*** Begin section ***

Set Warnings "-inexact-float".
Set Default Proof Using "Type".

Local Open Scope string_scope.

(** ** Exceptions, results and the generator monad *)

(** The three [assert] statements of the sampling code, by what they check:
    [assert flavor in self.flavors], [assert eCos >= -1 and eCos <= 1] and
    [assert np.isclose(np.dot(eDir, sn_direction), eCos)].  Assertions are
    executed, as Python executes them unless it is started with [-O]. *)
Inductive assertion : Set :=
| FlavorNotRecognized
| ECosOutOfRange
| DotProductMismatch.

(** The exceptions the code raises itself ([AssertionError], and the
    [RuntimeError] of [rejectionSampling]) and the ones Python and NumPy
    raise under it. *)
Inductive exn : Set :=
| AssertionError (a : assertion)
| RuntimeError
| ValueError
| OverflowError
| ZeroDivisionError
| TypeError
| KeyError
| IndexError.

Inductive result (A : Type) : Type :=
| Ok (a : A)
| Raise (e : exn).
Arguments Ok {A} a.
Arguments Raise {A} e.

#[export] Instance result_ret : MRet result := fun A a => Ok a.
#[export] Instance result_bind : MBind result := fun A B f r =>
  match r with
  | Ok a => f a
  | Raise e => Raise e
  end.

(** A computation that draws from the generator's random number source: the
    source's state is threaded through, and is kept when an exception is
    raised (the Python object has been mutated by then). *)
Definition M (S A : Type) : Type := S -> result A * S.

#[export] Instance M_ret {S} : MRet (M S) := fun A a s => (Ok a, s).
#[export] Instance M_bind {S} : MBind (M S) := fun A B f m s =>
  match m s with
  | (Ok a, s') => f a s'
  | (Raise e, s') => (Raise e, s')
  end.

Definition lift {S A} (r : result A) : M S A := fun s => (r, s).

Definition assert_ {S} (b : bool) (a : assertion) : M S unit :=
  lift (if b then Ok tt else Raise (AssertionError a)).

(** ** The C library

    [np.cos], [np.sin] and [np.arccos] are the C library's [cos], [sin] and
    [acos], and Python's [x ** y] on floats ends in its [pow]: functions
    that IEEE 754 does not fix, and that no C library rounds correctly in
    every case. *)
Class Libm : Type := {
  cos : float -> float;
  sin : float -> float;
  arccos : float -> float;
  pow : float -> float -> float
}.

(** ** Python float arithmetic

    [+], [-] and [*] on Python floats are the IEEE operations; [/] and [**]
    raise where C would return a special value. *)

Module Py.

Local Open Scope float_scope.

(** [a / b] on floats: [ZeroDivisionError] when [b == 0]. *)
Definition div (a b : float) : result float :=
  if b =? 0 then Raise ZeroDivisionError else Ok (a / b).

Section Power.

Context `{Libm}.

(** [x ** 2], as CPython's [float_pow] computes it at the exponent 2.0: a
    NaN base is returned, an infinite one gives [inf], a zero gives [0.0];
    a negative base is replaced by its absolute value (the exponent is an
    even integer); 1.0 gives 1.0; every other base goes to the C library's
    [pow], and an infinite result of it is an [OverflowError]. *)
Definition pow2 (x : float) : result float :=
  if is_nan x then Ok x
  else if is_infinity x then Ok infinity
  else if x =? 0 then Ok 0
  else
    let iv := abs x in
    if iv =? 1 then Ok 1
    else
      let ix := pow iv 2 in
      if is_infinity ix then Raise OverflowError else Ok ix.

(** [x ** 0.5], by the same function at the exponent 0.5.  A negative
    finite base gives a complex number, and the comparison [eCos >= -1] that
    follows raises [TypeError] on it; no random draw happens in between, so
    the error is raised here. *)
Definition pow_half (x : float) : result float :=
  if is_nan x then Ok x
  else if is_infinity x then Ok infinity
  else if x =? 0 then Ok 0
  else if x <? 0 then Raise TypeError
  else if x =? 1 then Ok 1
  else
    let ix := pow x 0.5 in
    if is_infinity ix then Raise OverflowError else Ok ix.

End Power.

(** The builtin [max(a, b)]: [b] when [b > a], else [a]. *)
Definition max (a b : float) : float := if a <? b then b else a.

End Py.

(** ** NumPy on float64 arrays

    NumPy arithmetic never raises on division by zero or on an invalid
    operation: it warns and returns an infinity or a NaN, as IEEE 754 says.
    A one-dimensional array is a list; an array of shape (3,) is a triple. *)

Module Np.

Local Open Scope float_scope.

Definition vec3 : Type := float * float * float.

(** [v / s] and [s * v], element by element. *)
Definition vdiv (v : vec3) (s : float) : vec3 :=
  let '(x, y, z) := v in (x / s, y / s, z / s).

Definition vscale (s : float) (v : vec3) : vec3 :=
  let '(x, y, z) := v in (s * x, s * y, s * z).

(** A sum of three products, each product and each sum rounded, from left
    to right. *)
Definition sum_prod (a b : vec3) : float :=
  let '(a0, a1, a2) := a in
  let '(b0, b1, b2) := b in
  a0 * b0 + a1 * b1 + a2 * b2.

Definition has_nan (v : vec3) : bool :=
  let '(x, y, z) := v in is_nan x || is_nan y || is_nan z.

(** [np.dot] of two float64 vectors, and [x.dot(x)] inside
    [np.linalg.norm], are the [ddot] of the BLAS library NumPy is linked
    with.  Which products are fused with the sum that follows them, and in
    which order the terms are added, depends on the library and on the
    processor; what every such evaluation of [a0 b0 + a1 b1 + a2 b2] does
    is all that is kept: a NaN operand gives NaN, and the dot product of a
    vector with itself is the rounded square of its only component that is
    not a zero (the other two terms are exact zeros, whatever they are
    added to). *)
Class Blas : Type := {
  ddot : vec3 -> vec3 -> float;
  ddot_nan a b : has_nan a || has_nan b = true -> ddot a b = nan;
  ddot_x x y z :
    (y =? 0) = true -> (z =? 0) = true -> ddot (x, y, z) (x, y, z) = x * x;
  ddot_y x y z :
    (x =? 0) = true -> (z =? 0) = true -> ddot (x, y, z) (x, y, z) = y * y;
  ddot_z x y z :
    (x =? 0) = true -> (y =? 0) = true -> ddot (x, y, z) (x, y, z) = z * z
}.

Definition dot `{Blas} (a b : vec3) : float := ddot a b.

Definition cross (a b : vec3) : vec3 :=
  let '(a0, a1, a2) := a in
  let '(b0, b1, b2) := b in
  (a1 * b2 - a2 * b1, a2 * b0 - a0 * b2, a0 * b1 - a1 * b0).

(** [np.linalg.norm] of a vector: [sqrt(x.dot(x))], the square root of
    its dot product with itself. *)
Definition norm `{Blas} (v : vec3) : float := sqrt (dot v v).

(** [np.sum], [np.min] and [np.max] of a one-dimensional array; the
    reductions raise [ValueError] on an empty array and propagate NaN. *)
Definition sum (l : list float) : float := foldl PrimFloat.add 0 l.

Definition minimum (a b : float) : float :=
  if is_nan a then a else if is_nan b then b else if b <? a then b else a.

Definition maximum (a b : float) : float :=
  if is_nan a then a else if is_nan b then b else if a <? b then b else a.

Definition min (l : list float) : result float :=
  match l with
  | [] => Raise ValueError
  | x :: l' => Ok (foldl minimum x l')
  end.

Definition max (l : list float) : result float :=
  match l with
  | [] => Raise ValueError
  | x :: l' => Ok (foldl maximum x l')
  end.

(** [np.isclose(a, b)] with its default tolerances [rtol = 1e-05] and
    [atol = 1e-08]. *)
Definition rtol : float := 1e-05.
Definition atol : float := 1e-08.

Definition isclose (a b : float) : bool :=
  ((abs (a - b) <=? atol + rtol * abs b) && is_finite b) || (a =? b).

(** [np.interp(x, xp, fp)]: the index search of the C routine is a linear
    scan here, which finds the same interval [xp[j] <= x < xp[j+1]] on an
    increasing [xp]. [interp_scan x x0 f0 rest] is at [dx[j] = x0],
    [dy[j] = f0], with [not (x < x0)] already known. *)
Definition lerp (x x0 f0 x1 f1 : float) : float :=
  let slope := (f1 - f0) / (x1 - x0) in
  let r := slope * (x - x0) + f0 in
  if is_nan r then
    let r' := slope * (x - x1) + f1 in
    if is_nan r' && (f0 =? f1) then f0 else r'
  else r.

Fixpoint interp_scan (x x0 f0 : float) (rest : list (float * float)) : float :=
  match rest with
  | [] => f0
  | (x1, f1) :: rest' =>
      if x <? x1 then
        if x0 =? x then f0 else lerp x x0 f0 x1 f1
      else interp_scan x x1 f1 rest'
  end.

Definition interp (x : float) (xp fp : list float) : result float :=
  match zip xp fp with
  | [] => Raise ValueError
  | (x0, f0) :: rest =>
      if negb (length xp =? length fp)%nat then Raise ValueError
      else
        let fN := List.last fp f0 in
        match rest with
        | [] => Ok (if x <? x0 then f0 else if x0 <? x then fN else f0)
        | _ :: _ =>
            if is_nan x then Ok x
            else if List.last xp x0 <? x then Ok fN
            else if x <? x0 then Ok f0
            else Ok (interp_scan x x0 f0 rest)
        end
  end.

End Np.

(** ** The random number generator *)

(** [numpy.random.Generator], by the three entry points the code uses:
    [default_rng(seed)], [rng.uniform(low, high)] and [rng.choice(a, p=p)].
    [bitgen] is the state of the underlying bit generator. *)
Class Generator (bitgen : Type) : Type := {
  default_rng : Z -> result bitgen;
  rng_uniform : float -> float -> M bitgen float;
  rng_choice : list string -> list float -> M bitgen string
}.

(** [scipy.spatial.transform.Rotation]: [from_rotvec] builds the unit
    quaternion of a rotation vector, [apply] multiplies a vector by the
    rotation matrix of the quaternion.  SciPy computes the norm and the
    matrix product in its own code, as sums of three products. *)
Module SciPy.

Import Np.
Local Open Scope float_scope.

Record Rotation : Type := Quat { qx : float; qy : float; qz : float; qw : float }.

Definition from_rotvec `{Libm} (rotvec : vec3) : Rotation :=
  let angle := sqrt (sum_prod rotvec rotvec) in
  let scale :=
    if angle <=? 1e-3 then
      let angle2 := angle * angle in
      0.5 - angle2 / 48 + angle2 * angle2 / 3840
    else sin (angle / 2) / angle in
  let '(r0, r1, r2) := rotvec in
  Quat (scale * r0) (scale * r1) (scale * r2) (cos (angle / 2)).

Definition as_matrix (q : Rotation) : vec3 * vec3 * vec3 :=
  let '(Quat x y z w) := q in
  let x2 := x * x in let y2 := y * y in
  let z2 := z * z in let w2 := w * w in
  let xy := x * y in let zw := z * w in
  let xz := x * z in let yw := y * w in
  let yz := y * z in let xw := x * w in
  ((x2 - y2 - z2 + w2, 2 * (xy - zw), 2 * (xz + yw)),
   (2 * (xy + zw), - x2 + y2 - z2 + w2, 2 * (yz - xw)),
   (2 * (xz - yw), 2 * (yz + xw), - x2 - y2 + z2 + w2)).

Definition apply (q : Rotation) (v : vec3) : vec3 :=
  let '(row0, row1, row2) := as_matrix q in
  (sum_prod row0 v, sum_prod row1 v, sum_prod row2 v).

End SciPy.

(** ** The generator: [class eES_Gen] *)

Import Np.

(** What [readSnowglobesTxtFile] returns for one file: the neutrino energies
    in MeV, the event rate of each energy bin and the total event rate. *)
Definition table : Type := list float * list float * float.

(** The attributes of an [eES_Gen] object other than [self.rng], whose state
    is the state of the monad [M bitgen]. *)
Record eES_Gen : Type := {
  flavors : list string;
  nuEnergyBins : list float;
  eventRates : gmap string (list float);
  totalRates : gmap string float
}.

(** The event dictionary [genEvent] returns. *)
Record event : Type := {
  flavor : string;
  nuEnergy : float;
  sn_direction : vec3;
  eKE : float;
  eDir : vec3
}.

Definition the_flavors : list string :=
  ["nue"; "nuebar"; "numu"; "numubar"; "nutau"; "nutaubar"].

(** A dictionary lookup [d[k]] and a list lookup [l[i]]. *)
Definition getitem {V} (d : gmap string V) (k : string) : result V :=
  match d !! k with
  | Some v => Ok v
  | None => Raise KeyError
  end.

Definition getindex {A} (l : list A) (i : nat) : result A :=
  match l !! i with
  | Some v => Ok v
  | None => Raise IndexError
  end.

(** [flavor in self.flavors]. *)
Definition is_flavor (g : eES_Gen) (f : string) : bool :=
  bool_decide (f ∈ flavors g).

(** The remaining number of rejections [rejectionSampling] tolerates when
    its counter is [nIter]: the measure its loop decreases. *)
Definition remaining (nIter : Z) : nat := Z.to_nat (1001 - nIter).

Lemma remaining_decreases nIter :
  (1000 <? nIter + 1)%Z = false -> remaining (nIter + 1) < remaining nIter.
Proof. intros H%Z.ltb_ge. unfold remaining. lia. Qed.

*** End section ***

AIM OF THE EXERCISE
The response should contain only a verbatim copy of the lines from the line with "let '(row0, row1, row2) := as_matrix q in" to the final line of the records.

SOLUTION FOR THIS PROBLEM
  let '(row0, row1, row2) := as_matrix q in
  (sum_prod row0 v, sum_prod row1 v, sum_prod row2 v).

End SciPy.

(** ** The generator: [class eES_Gen] *)

Import Np.

(** What [readSnowglobesTxtFile] returns for one file: the neutrino energies
    in MeV, the event rate of each energy bin and the total event rate. *)
Definition table : Type := list float * list float * float.

(** The attributes of an [eES_Gen] object other than [self.rng], whose state
    is the state of the monad [M bitgen]. *)
Record eES_Gen : Type := {
  flavors : list string;
  nuEnergyBins : list float;
  eventRates : gmap string (list float);
  totalRates : gmap string float
}.

(** The event dictionary [genEvent] returns. *)
Record event : Type := {
  flavor : string;
  nuEnergy : float;
  sn_direction : vec3;
  eKE : float;
  eDir : vec3
}.

Definition the_flavors : list string :=
  ["nue"; "nuebar"; "numu"; "numubar"; "nutau"; "nutaubar"].

(** A dictionary lookup [d[k]] and a list lookup [l[i]]. *)
Definition getitem {V} (d : gmap string V) (k : string) : result V :=
  match d !! k with
  | Some v => Ok v
  | None => Raise KeyError
  end.

Definition getindex {A} (l : list A) (i : nat) : result A :=
  match l !! i with
  | Some v => Ok v
  | None => Raise IndexError
  end.

(** [flavor in self.flavors]. *)
Definition is_flavor (g : eES_Gen) (f : string) : bool :=
  bool_decide (f ∈ flavors g).

(** The remaining number of rejections [rejectionSampling] tolerates when
    its counter is [nIter]: the measure its loop decreases. *)
Definition remaining (nIter : Z) : nat := Z.to_nat (1001 - nIter).

Lemma remaining_decreases nIter :
  (1000 <? nIter + 1)%Z = false -> remaining (nIter + 1) < remaining nIter.
Proof. intros H%Z.ltb_ge. unfold remaining. lia. Qed.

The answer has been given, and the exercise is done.